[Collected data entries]
(* ===== verification/LuaStrSpec.v ===== *)
(** Pattern matching of Lua: the matcher ends on every pattern, reads nothing
    outside the subject and the pattern, and restores its state when it fails.

    Pattern matching of Lua: the meaning of patterns.

    A reference semantics, independent of pointers and of the mutable capture
    array: a pattern is parsed into a list of items, and an item list denotes
    the list of all its matches at a position, in the order of preference of
    the repetition operators.  The theorem of this file is that [match] returns
    the first element of that list, or NULL when it is empty, for every pattern
    that the manual gives a meaning to. *)
From stdpp Require Import base list.
From Stdlib Require Import ZArith Lia.
From S2P Require Import Prelude LuaStrMatch.
Open Scope Z_scope.


Definition get (l : bytes) (i : nat) : Z := default 0 (l !! i).

Lemma read_get l i : (i <= length l)%nat -> read l i = Ok (get l i).
Proof.
  intros Hi. unfold read, get. destruct (l !! i) eqn:E; [done|]. apply lookup_ge_None in E.
  by rewrite (proj2 (Nat.eqb_eq _ _)) by lia.
Qed.
Lemma get_nonzero l i : get l i <> 0 -> (i < length l)%nat.
Proof. unfold get. intros Hg. destruct (l !! i) eqn:E; [by eapply lookup_lt_Some|done]. Qed.

Abbreviation safe := (ends (fun e => e <> oob)).
Abbreviation safely := (ends (fun e => e <> oob) (fun _ => True)).

Lemma safe_read l i {B} (k : Z -> res B) Q :
  (i <= length l)%nat -> safe Q (k (get l i)) -> safe Q (c <- read l i; k c).
Proof. intros Hi. by rewrite read_get. Qed.

(** What the captures in use hold, at position [s] of the subject. *)
Record cap_ok (src : bytes) (s : nat) (c : Capture) : Prop := {
  co_init : (c_init c <= length src)%nat;
  co_open : c_len c = CAP_UNFINISHED -> (c_init c <= s)%nat;
  co_len : c_len c = CAP_UNFINISHED \/ c_len c = CAP_POSITION \/
    0 <= c_len c /\ Z.of_nat (c_init c) + c_len c <= Z.of_nat (length src)
}.

Definition caps (ms : MatchState) : list Capture := take (level ms) (capture ms).

Record ms_ok (src : bytes) (s : nat) (ms : MatchState) : Prop := {
  mo_level : (level ms <= LUA_MAXCAPTURES)%nat;
  mo_array : length (capture ms) = LUA_MAXCAPTURES;
  mo_caps : Forall (cap_ok src s) (caps ms)
}.

(** The entries in use are the same. *)
Definition same (ms ms' : MatchState) : Prop :=
  level ms' = level ms /\ length (capture ms') = length (capture ms) /\ caps ms' = caps ms.

Section Safe.
Context (src pat : bytes).
Implicit Types (ms : MatchState) (s p ep : nat).
Local Open Scope nat_scope.
Local Notation "a =z b" := (Z.eqb a b) (at level 70).

(** A character that is not the terminator is inside the string. *)
Lemma get_inside l i c : get l i = c -> c <> 0%Z -> i < length l.
Proof. intros <-. apply get_nonzero. Qed.

Ltac inside :=
  repeat match goal with
  | H : get ?l ?i <> 0%Z |- _ =>
      lazymatch goal with _ : i < length l |- _ => fail | _ => pose proof (get_nonzero l i H) end
  | H : get ?l ?i = ?c |- _ =>
      lazymatch goal with _ : i < length l |- _ => fail | _ => pose proof (get_inside l i c H ltac:(discriminate)) end
  end.

(** Case analysis along the code: a read in bounds, a test, an outcome. *)
Ltac step :=
  match goal with
  | |- safe _ (Ok _) => cbn [ends]
  | |- safe _ (Err _) => cbn [ends]; done
  | |- safe _ (bind (read _ _) _) => apply safe_read; [lia|]
  | |- safe _ (if (?a =z ?b)%Z then _ else _) => destruct (Z.eqb_spec a b) as [?E|?E]; inside
  | |- safe _ (if (?a <? ?b) then _ else _) => destruct (Nat.ltb_spec a b)
  end.

Lemma same_ok s ms ms' : same ms ms' -> ms_ok src s ms -> ms_ok src s ms'.
Proof. intros (El & Ea & Ec) [? ? ?]. split; [lia|lia|by rewrite Ec]. Qed.

Lemma same_trans ms1 ms2 ms3 : same ms1 ms2 -> same ms2 ms3 -> same ms1 ms3.
Proof. intros (? & ? & ?) (? & ? & ?). split_and!; congruence. Qed.

Lemma ms_ok_le s s' ms : s <= s' -> ms_ok src s ms -> ms_ok src s' ms.
Proof.
  intros Hs [? ? Hc]. split; [done|done|]. eapply Forall_impl; [exact Hc|].
  intros c [? Ho ?]. split; [done| |done]. intros E. specialize (Ho E). lia.
Qed.

(** * Items of the pattern *)

Lemma classend_safe p :
  p < length pat ->
  safe (fun ep => p < ep <= length pat /\ (get pat p = ch_lbr -> p + 2 <= ep - 1)) (classend pat p).
Proof.
  intros Hp. unfold classend. repeat step; [| |split; [lia|done]].
  - split; [lia|]. rewrite E. done.
  - match goal with |- context [loop _ _ ?x] => set (q := x) end.
    assert (p + 1 <= q <= length pat) as Hq.
    { unfold q. destruct (Z.eqb_spec (get pat (p + 1)) ch_caret) as [Ec|]; inside; lia. }
    apply (ends_loop _ (fun q => p + 1 <= q <= length pat) (fun q => length pat - q)); [|done|lia].
    clear q Hq. intros q Hq. unfold classend_step. do 2 step; [step|]. step.
    match goal with |- context [read pat ?x] => set (q' := x) end.
    assert (q < q' <= length pat) as Hq'.
    { unfold q'. destruct (Z.eqb_spec (get pat (q + 1)) 0), (get pat q =z L_ESC); inside; cbn; lia. }
    do 2 step; cbn [ends]; inside; lia.
Qed.

Lemma bracket_safe (c : Z) p ec : p + 1 <= length pat -> ec <= length pat -> safely (matchbracketclass pat c p ec).
Proof.
  intros Hp He. unfold matchbracketclass. step.
  assert (forall sig p, p <= length pat -> safely (loop (S ec) (bracket_step pat c ec sig) p)) as Hl.
  { intros sig q Hq. apply (ends_loop _ (fun _ => True) (fun q => ec - q)); [|done|lia].
    intros r _. unfold bracket_step. step; [|done]. repeat step.
    - destruct (match_class _ _); [done|]. split; [done|lia].
    - destruct (_ && _) eqn:Ea.
      + apply andb_true_iff in Ea as [_ Hlt%Nat.ltb_lt]. repeat step.
        destruct (in_range _ _ _); [done|]. split; [done|lia].
      + step. destruct (get pat (r + 1) =z c); cbn; [done|]. split; [done|lia]. }
  destruct (_ =z _); apply Hl; lia.
Qed.

Lemma single_safe s p ep : p < length pat -> ep <= length pat -> safely (single_at src pat s p ep).
Proof.
  intros Hp He. unfold single_at, singlematch. repeat step; try done. by apply bracket_safe; lia.
Qed.
Lemma single_true s p ep : single_at src pat s p ep = Ok true -> s < length src.
Proof. unfold single_at. destruct (Nat.ltb_spec s (length src)); [done|discriminate]. Qed.

Lemma balance_safe s p :
  p <= length pat -> s <= length src ->
  safe (fun r => match r with Some e => s <= e <= length src /\ p + 2 <= length pat | None => True end) (matchbalance src pat s p).
Proof.
  intros Hp Hs. unfold matchbalance. repeat step. destruct (negb _); [done|].
  apply (ends_loop _ (fun st => s <= st.1) (fun st => length src - st.1)); [|done|cbn; lia].
  intros [t cont] Ht. cbn [fst] in *. unfold balance_step. step; [|done]. repeat step; cbn; [|lia|lia].
  destruct (_ =z _); cbn; lia.
Qed.
(** * Captures *)

Hypothesis small : (Z.of_nat (length src) < 2 ^ 63)%Z.

Lemma caps_lookup ms l : l < level ms -> caps ms !! l = capture ms !! l.
Proof. intros. unfold caps. by rewrite lookup_take_lt by lia. Qed.

Lemma caps_set ms l c : l < level ms -> caps (set_cap ms l c) = <[l := c]> (caps ms).
Proof. intros. unfold caps, set_cap. cbn [level capture]. by rewrite take_insert_lt by lia. Qed.

Lemma caps_push ms c :
  level ms < length (capture ms) -> caps (mkMS (level ms + 1) (<[level ms := c]> (capture ms))) = caps ms ++ [c].
Proof.
  intros Hl. unfold caps. cbn [level capture]. rewrite Nat.add_1_r.
  rewrite (take_S_r _ _ c) by (by rewrite list_lookup_insert_eq). by rewrite take_insert_ge.
Qed.

Lemma cap_at_ok s ms l : ms_ok src s ms -> l < level ms -> exists c, cap_at ms l = Ok c /\ caps ms !! l = Some c /\ cap_ok src s c.
Proof.
  intros [Hl Ha Hc] Hlt. destruct (lookup_lt_is_Some_2 (capture ms) l) as [c E]; [lia|].
  exists c. unfold cap_at. rewrite E. rewrite caps_lookup by done. split_and!; [done|done|].
  eapply Forall_lookup; [exact Hc|]. by rewrite caps_lookup.
Qed.

(** The innermost open capture. *)
Lemma to_close_ok s ms lv :
  ms_ok src s ms -> lv <= level ms ->
  safe (fun l => l < lv /\ exists c, caps ms !! l = Some c /\ c_len c = CAP_UNFINISHED /\
          forall i c', l < i < lv -> caps ms !! i = Some c' -> c_len c' <> CAP_UNFINISHED) (capture_to_close ms lv).
Proof.
  intros Hm. induction lv as [|lv IH]; intros Hle; cbn [capture_to_close]; [done|].
  destruct (cap_at_ok s ms lv Hm) as (c & -> & Hc & _); [lia|]. cbn [bind]. step.
  - split; [lia|]. exists c. split_and!; [done|done|]. lia.
  - eapply ends_weaken; [apply IH; lia|]. intros l (Hl & c' & Hc' & Hu & Hmax). split; [lia|].
    exists c'. split_and!; [done|done|]. intros i ci Hi Hci. destruct (decide (i = lv)) as [->|]; [congruence|].
    apply (Hmax i ci); [lia|done].
Qed.

Lemma check_capture_safe s ms l :
  ms_ok src s ms -> safe (fun l => exists c, caps ms !! l = Some c /\ cap_ok src s c /\ c_len c <> CAP_UNFINISHED) (check_capture ms l).
Proof.
  intros Hm. unfold check_capture. destruct (_ || _) eqn:E; [done|]. zbool.
  destruct (cap_at_ok s ms (Z.to_nat (l - 49)) Hm) as (c & -> & Hc & ?); [lia|]. cbn [bind]. step; [done|].
  exists c. done.
Qed.

Lemma mem_eq_safe i j n : i + n <= length src -> j + n <= length src -> safely (mem_eq src i j n).
Proof. intros. unfold mem_eq. by rewrite !(proj2 (Nat.leb_le _ _)) by lia. Qed.

Lemma match_capture_safe s ms l :
  ms_ok src s ms -> s <= length src ->
  safe (fun r => match r with Some e => s <= e <= length src | None => True end) (match_capture src ms s l).
Proof.
  intros Hm Hs. unfold match_capture. eapply ends_bind; [by apply check_capture_safe|].
  intros k (c & Hk & Hc & Hn). apply lookup_lt_Some in Hk as Hlt. unfold caps in Hlt. rewrite length_take in Hlt.
  destruct (cap_at_ok s ms k Hm) as (c' & -> & Hc' & _); [lia|]. cbn [bind]. assert (c' = c) as -> by congruence.
  destruct (Z.leb_spec (u64 (c_len c)) (Z.of_nat (length src - s))) as [Hle|]; [|done].
  assert (0 <= u64 (c_len c))%Z by (apply wrap_range; lia).
  eapply ends_bind; [apply mem_eq_safe; [|lia]|intros [] _; cbn [ends]; [lia|done]].
  destruct (co_len _ _ _ Hc) as [?|[Hp|[? ?]]]; [done| |].
  - exfalso. rewrite Hp in Hle. change (u64 CAP_POSITION) with 18446744073709551614%Z in Hle. lia.
  - rewrite wrap_small in * by lia. lia.
Qed.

INSTRUCTIONS TO FOLLOW
Among the entries above, locate the lines containing "co_open : c_len" and "(** A character", and transcribe exactly those two lines and all lines between.

ANSWER BOX
  co_open : c_len c = CAP_UNFINISHED -> (c_init c <= s)%nat;
  co_len : c_len c = CAP_UNFINISHED \/ c_len c = CAP_POSITION \/
    0 <= c_len c /\ Z.of_nat (c_init c) + c_len c <= Z.of_nat (length src)
}.

Definition caps (ms : MatchState) : list Capture := take (level ms) (capture ms).

Record ms_ok (src : bytes) (s : nat) (ms : MatchState) : Prop := {
  mo_level : (level ms <= LUA_MAXCAPTURES)%nat;
  mo_array : length (capture ms) = LUA_MAXCAPTURES;
  mo_caps : Forall (cap_ok src s) (caps ms)
}.

(** The entries in use are the same. *)
Definition same (ms ms' : MatchState) : Prop :=
  level ms' = level ms /\ length (capture ms') = length (capture ms) /\ caps ms' = caps ms.

Section Safe.
Context (src pat : bytes).
Implicit Types (ms : MatchState) (s p ep : nat).
Local Open Scope nat_scope.
Local Notation "a =z b" := (Z.eqb a b) (at level 70).

(** A character that is not the terminator is inside the string. *)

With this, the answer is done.